*** Opening GIVEN DATA ***

(** The connection attributes after one call, read off each method. *)
Lemma run_call_connection (env : Env) (c : call) (s : DMXController) :
  (serial_port s <> None -> serial_port (final_state (run_call env c s)) <> None)
  /\ (connects c = false -> serial_port s = None ->
      serial_port (final_state (run_call env c s)) = None
      /\ Forall (fun e => is_serial_effect e = false) (trace (run_call env c s)))
  /\ (c <> CallStartUpdates -> lifecycle_inv s ->
      lifecycle_inv (final_state (run_call env c s))).
Proof.
  destruct c; cbn [run_call connects].
  - destruct (set_channel_data_only channel value s) as (r & d & ->). simpl.
    split; [done|]. split; [by intros _ ? | done].
  - unfold set_channels.
    destruct (set_channels_from_data_only start_channel values 0 s) as (r & d & ->).
    simpl. split; [done|]. split; [by intros _ ? | done].
  - simpl. split; [done|]. split; [by intros _ ? | done].
  - unfold discard, bind. rewrite connect_cases.
    destruct (can_open env p); simpl.
    + split; [done|]. split; [done|]. intros _ Hinv _. split; [done|].
      destruct (running s) eqn:Hr; [by apply Hinv | done].
    + split; [done|]. split; [done|]. done.
  - unfold discard, bind, auto_connect. rewrite auto_connect_ports_run.
    destruct (List.find _ (comports env)) as [q|]; simpl.
    + rewrite connect_cases. destruct (can_open env (device q)); simpl.
      * split; [done|]. split; [done|]. intros _ Hinv _. split; [done|].
        destruct (running s) eqn:Hr; [by apply Hinv | done].
      * split; [done|]. split; [done|]. done.
    + split; [done|]. split; [done|]. done.
  - unfold discard, bind.
    destruct (send_dmx_packet_total ok s) as (b & t & Hsend).
    split; [|split].
    + by rewrite Hsend.
    + intros _ Hnone. unfold send_dmx_packet, bind, get. rewrite Hnone. simpl.
      by split.
    + intros _. by rewrite Hsend.
  - rewrite start_updates_run. split; [|split].
    + by destruct (running s).
    + intros _ Hnone. destruct (running s); simpl; [by split|].
      split; [done|]. by repeat constructor.
    + done.
  - rewrite stop_run. split; [|split].
    + by destruct (serial_port s).
    + intros _ Hnone. rewrite Hnone. simpl. split; [done|].
      destruct (update_thread s); by repeat constructor.
    + intros _ _. destruct (serial_port s); by intros ?.
  - unfold discard, update_dmx, bind, set_channels.
    destruct (set_channels_from_data_only (default 1 (startAddress data))
                (default [] (channels data)) 0 s) as (r & d & ->).
    destruct r as [[]|e]; simpl; (split; [done|]); (split; [by intros _ ? | done]).
  - simpl. split; [done|]. split; [by intros _ ? | done].
Qed.

Lemma run_calls_cons (env : Env) (c : call) (cs : list call) (s : DMXController) :
  run_calls env (c :: cs) s
  = (result (run_calls env cs (final_state (run_call env c s))),
     final_state (run_calls env cs (final_state (run_call env c s))),
     trace (run_call env c s) ++ trace (run_calls env cs (final_state (run_call env c s)))).
Proof.
  cbn [run_calls].
  by rewrite (bind_returned _ _ _ _ _ _ (elsewhere_run (run_call env c) s)).
Qed.
(** * azure-openai-chat-backend: the chat proxy handler of [main.go]

    A shallow embedding of [main.go]: the prompt wrapper
    [formatPromptWithReferenceRequest], the text splitter
    [parseResponseAndReferences] (the specification calls it
    splitResponseAndReferences) and the HTTP handler [chatHandler].

    Go strings are byte sequences, so a string is a [list byte].  The
    functions of Go's [strings] package that the program calls ([Index],
    [Split], [TrimSpace]) are embedded on bytes, after the standard
    library's sources. *)

From Stdlib Require Import List Arith Lia Bool ZArith QArith FunInd.
From Stdlib Require Import Strings.Byte.
From Stdlib Require Strings.String.
Import ListNotations String.StringSyntax.

Delimit Scope string_scope with string.
Close Scope Q_scope.
Open Scope nat_scope.
Open Scope list_scope.

Set Implicit Arguments.
Set Warnings "-register-all".

(** ** Go strings *)

Definition gostring : Type := list byte.

(** A Go string literal, from the text between its quotes. *)
Definition str (s : String.string) : gostring := String.list_byte_of_string s.
Arguments str s%_string.

(** ["\n"], the line feed. *)
Definition LF : gostring := [x0a].

Definition gostring_dec (s t : gostring) : {s = t} + {s <> t} :=
  list_eq_dec byte_eq_dec s t.

(** [s == ""] *)
Definition isEmpty (s : gostring) : bool :=
  match s with
  | [] => true
  | _ :: _ => false
  end.

Module strings.

(** [strings.HasPrefix(s, prefix)]:
    [len(s) >= len(prefix) && s[:len(prefix)] == prefix]. *)
Fixpoint HasPrefix (s prefix : gostring) {struct prefix} : bool :=
  match prefix with
  | [] => true
  | p :: prefix' =>
      match s with
      | [] => false
      | c :: s' => Byte.eqb c p && HasPrefix s' prefix'
      end
  end.

(** [strings.Index(s, substr)]: the index of the first instance of [substr]
    in [s]; Go's [-1] (no instance) is [None]. *)
Fixpoint Index (s substr : gostring) : option nat :=
  if HasPrefix s substr then Some 0
  else match s with
       | [] => None
       | _ :: s' => option_map S (Index s' substr)
       end.
(** * Authorization core of the FastAPI SSO service

    A shallow embedding of [app/models], [app/crud], [app/services],
    [app/core/security.py] and [app/api/deps.py], and the properties of
    the credential codec, the permission aggregator, the principal
    resolvers, the access-control checks, the API-key lifecycle and the
    OAuth reconciliation.

    Conventions.
    - An instant is a whole number of microseconds since the epoch ([Z]),
      the resolution of a Python [datetime]; a [datetime] is an instant
      together with whether it carries a time zone (aware) or not (naive);
      a [timedelta] is a number of microseconds.  All reads of the clock
      made while one call is served ([datetime.utcnow()], the JWT
      library's own read, the database's [now()]) return the same instant
      [now].
    - A table is the list of its rows in storage order; [.first()] is the
      first row that passes the filter and [.all()] the rows that pass it.
    - Relationships are materialised: a row carries the rows it is related
      to ([lazy="selectin"]); a collection that is loaded again comes in
      the storage order of the related table.
    - [db.commit()] writes an object only when one of its attributes has a
      net change (the ORM emits no UPDATE otherwise), and [db.refresh(obj)]
      gives [obj] the state of its row; the mutation is applied to the
      store where the code makes it.
    - What the code relies on in the database engine without fixing it
      (the [datetime] a [DateTime(timezone=True)] column hands back, the
      comparison of an integer column with a string) is part of the
      store, see [Engine].
    - The rows of API keys carry all their columns.  For the other tables
      [created_at], [updated_at] and [token_expires_at], which no modelled
      function reads and no statement below mentions, are left out. *)

From stdpp Require Import gmap strings list.
From Stdlib Require Import ZArith.

Local Open Scope string_scope.
Local Open Scope list_scope.
Local Open Scope Z_scope.

(** ** Exceptions and results *)

(** The [detail] of an [HTTPException]: a literal, or an f-string made of
    a literal followed by a formatted list of strings. *)
Inductive message :=
| Text (s : string)
| Format (s : string) (l : list string).
(** * The dynamic-binding and non-local-exit core of the evaluator

    A shallow embedding of the parts of [data.c] and [eval.c] that store
    symbol values (plain, aliased, buffer/frame-local, forwarded), keep the
    binding stack [specpdl], and implement [catch]/[throw],
    [condition-case]/[signal] and unwind protection on top of the dynamic
    wind stack and the prompts of the Scheme runtime. *)

From stdpp Require Import gmap list strings finite.
From Stdlib Require Import ZArith Lia.

#[local] Open Scope Z_scope.
#[local] Open Scope nat_scope.

(** ** Lisp objects *)

(** Symbols, buffers and frames are pointers; a pointer is modelled by a
    natural number.  Strings and conses are heap objects as well: they carry
    their address, and [EQ] compares addresses, as the C macro does. *)
Definition sym_t := nat.
Definition buffer_t := nat.
Definition frame_t := nat.
Definition addr := nat.

Inductive Lisp_Object : Type :=
| Qunbound
| LSym (s : sym_t)
| LInt (n : Z)
| LStr (a : addr) (s : string)
| LCons (a : addr) (car cdr : Lisp_Object)
| LBuffer (b : buffer_t)
| LFrame (f : frame_t).

#[global] Instance Lisp_Object_eq_dec : EqDecision Lisp_Object.
Proof. solve_decision. Defined.

(** The symbols the C code names. *)
Definition Snil : sym_t := 0.
Definition St : sym_t := 1.
Definition Serror : sym_t := 2.
Definition Sdebug : sym_t := 3.
Definition Squit : sym_t := 4.
Definition Stop_level : sym_t := 5.
Definition Sno_catch : sym_t := 6.
Definition Serror_conditions : sym_t := 7.
Definition Ssetting_constant : sym_t := 8.
Definition Scyclic_variable_indirection : sym_t := 9.
Definition Swrong_type_argument : sym_t := 10.
Definition Swrong_number_of_arguments : sym_t := 11.
Definition Sinvalid_function : sym_t := 12.
Definition Sand_rest : sym_t := 13.
Definition Sand_optional : sym_t := 14.
Definition Sclosure : sym_t := 15.
Definition Sinternal_interpreter_environment : sym_t := 16.
Definition Ssymbolp : sym_t := 17.
Definition Slistp : sym_t := 18.
Definition Sintegerp : sym_t := 19.
Definition Sstringp : sym_t := 20.
Definition Snumberp : sym_t := 21.
Definition Sbufferp : sym_t := 22.
Definition Svoid_variable : sym_t := 23.
Definition Sarith_error : sym_t := 24.

Abbreviation Qnil := (LSym Snil).
Abbreviation Qt := (LSym St).
Abbreviation Qerror := (LSym Serror).
Abbreviation Qdebug := (LSym Sdebug).
Abbreviation Qquit := (LSym Squit).
Abbreviation Qtop_level := (LSym Stop_level).
Abbreviation Qno_catch := (LSym Sno_catch).
Abbreviation Qerror_conditions := (LSym Serror_conditions).
Abbreviation Qsetting_constant := (LSym Ssetting_constant).
Abbreviation Qcyclic_variable_indirection := (LSym Scyclic_variable_indirection).
Abbreviation Qwrong_type_argument := (LSym Swrong_type_argument).
Abbreviation Qwrong_number_of_arguments := (LSym Swrong_number_of_arguments).
Abbreviation Qinvalid_function := (LSym Sinvalid_function).
Abbreviation Qand_rest := (LSym Sand_rest).
Abbreviation Qand_optional := (LSym Sand_optional).
Abbreviation Qclosure := (LSym Sclosure).
Abbreviation Qinternal_interpreter_environment :=
  (LSym Sinternal_interpreter_environment).
Abbreviation Qsymbolp := (LSym Ssymbolp).
Abbreviation Qlistp := (LSym Slistp).
Abbreviation Qintegerp := (LSym Sintegerp).
Abbreviation Qstringp := (LSym Sstringp).
Abbreviation Qnumberp := (LSym Snumberp).
Abbreviation Qbufferp := (LSym Sbufferp).
Abbreviation Qvoid_variable := (LSym Svoid_variable).
Abbreviation Qarith_error := (LSym Sarith_error).

(** [EQ]: identity of objects.  Immediate objects compare by value, heap
    objects by address. *)
Definition EQ (x y : Lisp_Object) : bool :=
  match x, y with
  | Qunbound, Qunbound => true
  | LSym a, LSym b => bool_decide (a = b)
  | LInt a, LInt b => bool_decide (a = b)
  | LStr a _, LStr b _ => bool_decide (a = b)
  | LCons a _ _, LCons b _ _ => bool_decide (a = b)
  | LBuffer a, LBuffer b => bool_decide (a = b)
  | LFrame a, LFrame b => bool_decide (a = b)
  | _, _ => false
  end.

Definition NILP (x : Lisp_Object) : bool := EQ x Qnil.
Definition CONSP (x : Lisp_Object) : bool :=
  match x with LCons _ _ _ => true | _ => false end.
Definition SYMBOLP (x : Lisp_Object) : bool :=
  match x with LSym _ => true | _ => false end.
Definition BUFFERP (x : Lisp_Object) : bool :=
  match x with LBuffer _ => true | _ => false end.

(** [XCAR] and [XCDR]; what they give on an object that is not a cons is
    left open by the C code, and is [Qnil] here. *)
Definition XCAR (x : Lisp_Object) : Lisp_Object :=
  match x with LCons _ a _ => a | _ => Qnil end.
Definition XCDR (x : Lisp_Object) : Lisp_Object :=
  match x with LCons _ _ d => d | _ => Qnil end.

(** [Fmemq] on a list object: the tail whose car is [EQ] to [elt]. *)
Fixpoint Fmemq (elt list : Lisp_Object) : Lisp_Object :=
  match list with
  | LCons _ a d => if EQ a elt then list else Fmemq elt d
  | _ => Qnil
  end.

(** The elements of a list object, as far as it is made of conses. *)
Fixpoint list_elements (x : Lisp_Object) : list Lisp_Object :=
  match x with
  | LCons _ a d => a :: list_elements d
  | _ => []
  end.

(** The object after the last cons of a list object ([Qnil] for a proper
    list). *)
Fixpoint list_end (x : Lisp_Object) : Lisp_Object :=
  match x with
  | LCons _ _ d => list_end d
  | _ => x
  end.

(** ** Forwards, buffer-local values and symbols *)

(** Where a [Lisp_Objfwd] points: at a C variable of its own, or at a slot
    of [buffer_defaults] (the case [store_symval_forwarding] tests for with
    a pointer comparison). *)
Inductive objvar_loc : Type :=
| Objvar (n : nat)
| Objvar_buffer_default (offset : Z).

Inductive Lisp_Fwd : Type :=
| Lisp_Fwd_Int (intvar : nat)
| Lisp_Fwd_Bool (boolvar : nat)
| Lisp_Fwd_Obj (objvar : objvar_loc)
| Lisp_Fwd_Buffer_Obj (offset : Z) (predicate : Lisp_Object)
| Lisp_Fwd_Kboard_Obj (offset : Z).

Definition BUFFER_OBJFWDP (f : Lisp_Fwd) : bool :=
  match f with Lisp_Fwd_Buffer_Obj _ _ => true | _ => false end.
Definition KBOARD_OBJFWDP (f : Lisp_Fwd) : bool :=
  match f with Lisp_Fwd_Kboard_Obj _ => true | _ => false end.

(** [struct Lisp_Buffer_Local_Value].  [defcell] and [valcell] are the
    addresses of two binding conses [(SYMBOL . VALUE)]; they are compared by
    address. *)
Record Lisp_Buffer_Local_Value : Type := mk_blv {
  local_if_set : bool;
  frame_local : bool;
  found : bool;
  fwd : option Lisp_Fwd;
  blv_where : Lisp_Object;
  defcell : addr;
  valcell : addr }.

Definition set_blv_found (v : bool) (b : Lisp_Buffer_Local_Value) :=
  mk_blv (local_if_set b) (frame_local b) v (fwd b) (blv_where b) (defcell b)
    (valcell b).
Definition set_blv_where (v : Lisp_Object) (b : Lisp_Buffer_Local_Value) :=
  mk_blv (local_if_set b) (frame_local b) (found b) (fwd b) v (defcell b)
    (valcell b).
Definition set_blv_valcell (v : addr) (b : Lisp_Buffer_Local_Value) :=
  mk_blv (local_if_set b) (frame_local b) (found b) (fwd b) (blv_where b)
    (defcell b) v.
Definition set_blv_fwd (v : option Lisp_Fwd) (b : Lisp_Buffer_Local_Value) :=
  mk_blv (local_if_set b) (frame_local b) (found b) v (blv_where b) (defcell b)
    (valcell b).
Definition set_blv_local_if_set (v : bool) (b : Lisp_Buffer_Local_Value) :=
  mk_blv v (frame_local b) (found b) (fwd b) (blv_where b) (defcell b)
    (valcell b).
Definition set_blv_frame_local (v : bool) (b : Lisp_Buffer_Local_Value) :=
  mk_blv (local_if_set b) v (found b) (fwd b) (blv_where b) (defcell b)
    (valcell b).

(** The value redirection of a symbol with its payload (the C code keeps a
    tag [redirect] and a union [val]). *)
Inductive symbol_redirect : Type :=
| SYMBOL_PLAINVAL (value : Lisp_Object)
| SYMBOL_VARALIAS (alias : sym_t)
| SYMBOL_LOCALIZED (blv : Lisp_Buffer_Local_Value)
| SYMBOL_FORWARDED (fwd : Lisp_Fwd).

Record Lisp_Symbol : Type := mk_symbol {
  redirect : symbol_redirect;
  constant : bool;
  declared_special : bool;
  keyword : bool;
  plist : Lisp_Object }.

Definition set_redirect (r : symbol_redirect) (s : Lisp_Symbol) :=
  mk_symbol r (constant s) (declared_special s) (keyword s) (plist s).

(** A symbol nobody has touched yet: void, not constant. *)
Definition void_symbol : Lisp_Symbol :=
  mk_symbol (SYMBOL_PLAINVAL Qunbound) false false false Qnil.

(** ** Buffers and frames, as far as the binding engine looks into them *)

(** [local_var_alist] is a list of binding conses, given by their
    addresses; [local_flags] is indexed by [PER_BUFFER_IDX]; [slots] are the
    Lisp fields of the buffer, addressed by offset. *)
Record buffer : Type := mk_buffer {
  live : bool;
  local_var_alist : list addr;
  local_flags : gmap Z bool;
  slots : gmap Z Lisp_Object }.

Definition set_local_var_alist (v : list addr) (b : buffer) :=
  mk_buffer (live b) v (local_flags b) (slots b).
Definition set_local_flags (v : gmap Z bool) (b : buffer) :=
  mk_buffer (live b) (local_var_alist b) v (slots b).
Definition set_slots (v : gmap Z Lisp_Object) (b : buffer) :=
  mk_buffer (live b) (local_var_alist b) (local_flags b) v.

Definition empty_buffer : buffer := mk_buffer false [] ∅ ∅.

Record frame : Type := mk_frame {
  param_alist : list addr;
  kboard : nat }.

Definition empty_frame : frame := mk_frame [] 0.
(** C3 (amended).  The top-level model class defines its constructor
    only.  For every model and every index batch, forward evaluation
    is the one inherited from the framework's module base class: it
    fails with the not-implemented condition and produces no
    logits. *)
Theorem C3_forward_is_not_implemented (m : GPT.t) (idx : tensor Z) :
  GPT.forward m idx = Err NotImplementedError /\
  ~ exists logits, GPT.forward m idx = Ok logits.
Proof. split; [done|]. by intros [logits H]. Qed.

(** C4 (code defect).  The claim says the attention output at
    position i depends only on the inputs at positions up to i.  The
    inputs [zeros] and [bump] of shape (1, 4, 8) agree on positions 0
    to 2, yet the forward pass yields no output at any position for
    either: both calls raise on line 31. *)
Theorem C4_no_output_to_compare :
  exists self st',
    CausalSelfAttention.init small_config fresh = Ok (self, st') /\
    (forall t c, (t <= 2)%nat -> (c < 8)%nat ->
       fget (zeros [1; 4; 8]%nat) [0; t; c]%nat = fget bump [0; t; c]%nat) /\
    fget (zeros [1; 4; 8]%nat) [0; 3; 0]%nat <> fget bump [0; 3; 0]%nat /\
    CausalSelfAttention.forward self (zeros [1; 4; 8]%nat)
    = Err (UnboundLocalError "v") /\
    CausalSelfAttention.forward self bump = Err (UnboundLocalError "v").
Proof.
  destruct (CausalSelfAttention_init_ok small_config fresh)
    as (self & st' & Hinit); [done..|].
  exists self, st'. split; [done|]. split; [|split; [|split]].
  - intros t c Ht Hc. unfold fget, zeros, full, bump.
    rewrite !get_tabulate by (apply in_range_3; lia). simpl.
    destruct (Nat.eqb_spec t 3); [lia | done].
  - unfold fget, zeros, full, bump.
    rewrite !get_tabulate by (apply in_range_3; lia). simpl.
    intros [=H]. lra.
  - by apply (forward_unbound_v small_config fresh st' self _ 1 4).
  - by apply (forward_unbound_v small_config fresh st' self _ 1 4).
Qed.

*** Closing GIVEN DATA ***

BRIEF:
Your reply should consist only of the lines running from the line with "is the one inherited" to the end of the listing, retyped exactly.

SOLUTION TO THIS EXERCISE:
    is the one inherited from the framework's module base class: it
    fails with the not-implemented condition and produces no
    logits. *)
Theorem C3_forward_is_not_implemented (m : GPT.t) (idx : tensor Z) :
  GPT.forward m idx = Err NotImplementedError /\
  ~ exists logits, GPT.forward m idx = Ok logits.
Proof. split; [done|]. by intros [logits H]. Qed.

(** C4 (code defect).  The claim says the attention output at
    position i depends only on the inputs at positions up to i.  The
    inputs [zeros] and [bump] of shape (1, 4, 8) agree on positions 0
    to 2, yet the forward pass yields no output at any position for
    either: both calls raise on line 31. *)
Theorem C4_no_output_to_compare :
  exists self st',
    CausalSelfAttention.init small_config fresh = Ok (self, st') /\
    (forall t c, (t <= 2)%nat -> (c < 8)%nat ->
       fget (zeros [1; 4; 8]%nat) [0; t; c]%nat = fget bump [0; t; c]%nat) /\
    fget (zeros [1; 4; 8]%nat) [0; 3; 0]%nat <> fget bump [0; 3; 0]%nat /\
    CausalSelfAttention.forward self (zeros [1; 4; 8]%nat)
    = Err (UnboundLocalError "v") /\
    CausalSelfAttention.forward self bump = Err (UnboundLocalError "v").
Proof.
  destruct (CausalSelfAttention_init_ok small_config fresh)
    as (self & st' & Hinit); [done..|].
  exists self, st'. split; [done|]. split; [|split; [|split]].
  - intros t c Ht Hc. unfold fget, zeros, full, bump.
    rewrite !get_tabulate by (apply in_range_3; lia). simpl.
    destruct (Nat.eqb_spec t 3); [lia | done].
  - unfold fget, zeros, full, bump.
    rewrite !get_tabulate by (apply in_range_3; lia). simpl.
    intros [=H]. lra.
  - by apply (forward_unbound_v small_config fresh st' self _ 1 4).
  - by apply (forward_unbound_v small_config fresh st' self _ 1 4).
Qed.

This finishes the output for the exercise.